◆ TASK BRIEF: Every line from the one with "assert (Hq0 : 0" to the one with "apply Z.div_le_lower_bound; [lia|].", including those two, is to be copied exactly; all other lines of the entries below are left out.

◆ DATA RECORDS:
(** Dividing a positive number by one at least as large gives at most one,
    and dividing it by itself gives one. *)
Lemma div_le (ma : positive) (ea : Z) (mb : positive) (eb : Z) :
  bounded prec emax ma ea = true -> bounded prec emax mb eb = true ->
  SFleb (S754_finite false ma ea) (S754_finite false mb eb) = true ->
  SFleb (SF64div (S754_finite false ma ea) (S754_finite false mb eb)) sf_one = true /\
  (S754_finite false ma ea = S754_finite false mb eb ->
   SF64div (S754_finite false ma ea) (S754_finite false mb eb) = sf_one).
Proof.
  intros Ha Hb Hle.
  destruct (leb_value _ _ _ _ Ha Hb Hle) as [Hee [Hv Hveq]].
  unfold SF64div, SFdiv. cbn [xorb].
  destruct (div_core_spec ma ea mb eb) as [l [Hcore Hl]]. cbv zeta in Hcore, Hl.
  rewrite Hcore. clear Hcore.
  pose proof (digits2_pos_bounds ma) as [Halo Hahi].
  pose proof (digits2_pos_bounds mb) as [Hblo Hbhi].
  set (da := Zpos (digits2_pos ma)) in *. set (db := Zpos (digits2_pos mb)) in *.
  assert (Hda : 0 < da) by (unfold da; lia).
  assert (Hdb : 0 < db) by (unfold db; lia).
  set (e' := Z.min (fx (da + ea - (db + eb))) (ea - eb)) in *.
  set (s := ea - eb - e') in *.
  assert (Hs : 0 <= s) by (unfold s, e'; lia).
  assert (Hps : 0 < 2 ^ s) by now apply pow2_pos.
  (* magnitudes: da + ea <= db + eb *)
  assert (Hmag : da + ea <= db + eb).
  { assert (H : 2 ^ (da - 1) < 2 ^ (db + (eb - ea))).
    { rewrite pow2_split by lia.
      assert (0 < 2 ^ (eb - ea)) by (apply pow2_pos; lia). nia. }
    apply pow2_lt_inv in H; lia. }
  assert (He' : e' <= -53) by (unfold e', fx; lia).
  assert (Hpe : 0 < 2 ^ (- e')) by (apply pow2_pos; lia).
  (* the scaled dividend against the divisor *)
  assert (Hk : 2 ^ (- e') = 2 ^ (eb - ea) * 2 ^ s).
  { rewrite <- pow2_split by lia. f_equal. unfold s. lia. }
  assert (Hnum : Zpos ma * 2 ^ s <= Zpos mb * 2 ^ (- e')) by (rewrite Hk; nia).
  set (q := Zpos ma * 2 ^ s / Zpos mb) in *.
  assert (Hq0 : 0 <= q) by (apply Z.div_pos; lia).
  assert (Hqle : q <= 2 ^ (- e')).
  { apply Z.div_le_upper_bound; lia. }
  destruct (round_aux_le q e' l 4503599627370496 (-52)) as [H1 H2].
  - exact Hq0.
  - destruct (Z_le_gt_dec e' (-1074)) as [Hc|Hc]; [unfold fx; lia|].
    assert (Hs53 : 53 - da + db <= s) by (unfold s, e', fx in *; lia).
    assert (H52 : 2 ^ 52 <= q).
    { apply Z.div_le_lower_bound; [lia|].
      assert (Hp : 2 ^ (52 + db) <= 2 ^ (da - 1 + s)) by (apply Z.pow_le_mono_r; lia).
      rewrite !pow2_split in Hp by lia. nia. }
    apply digits_at_least_53 in H52. unfold fx. lia.
  - exact sf_one_bounded.
  - lia.
  - rewrite one_value by lia.
    destruct (Z_lt_le_dec q (2 ^ (- e'))) as [Hlt|Hge]; [left; exact Hlt|].
    right. split; [lia|]. apply Hl.
    assert (Hqe : q = 2 ^ (- e')) by lia.
    assert (Hmul : Zpos mb * q <= Zpos ma * 2 ^ s).
    { unfold q. apply Z.mul_div_le. lia. }
    assert (Heqn : Zpos ma * 2 ^ s = 2 ^ (- e') * Zpos mb) by nia.
    rewrite Heqn. apply Z.mod_mul. lia.
  - split; [exact H1|]. intros E. injection E as -> ->. apply H2.
    rewrite one_value by lia. unfold q.
    assert (Hs' : s = - e') by (unfold s; lia). rewrite Hs'.
    rewrite Z.mul_comm. apply Z.div_mul. lia.
Qed.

◆ RESULT FOR THIS TASK:
  assert (Hq0 : 0 <= q) by (apply Z.div_pos; lia).
  assert (Hqle : q <= 2 ^ (- e')).
  { apply Z.div_le_upper_bound; lia. }
  destruct (round_aux_le q e' l 4503599627370496 (-52)) as [H1 H2].
  - exact Hq0.
  - destruct (Z_le_gt_dec e' (-1074)) as [Hc|Hc]; [unfold fx; lia|].
    assert (Hs53 : 53 - da + db <= s) by (unfold s, e', fx in *; lia).
    assert (H52 : 2 ^ 52 <= q).
    { apply Z.div_le_lower_bound; [lia|].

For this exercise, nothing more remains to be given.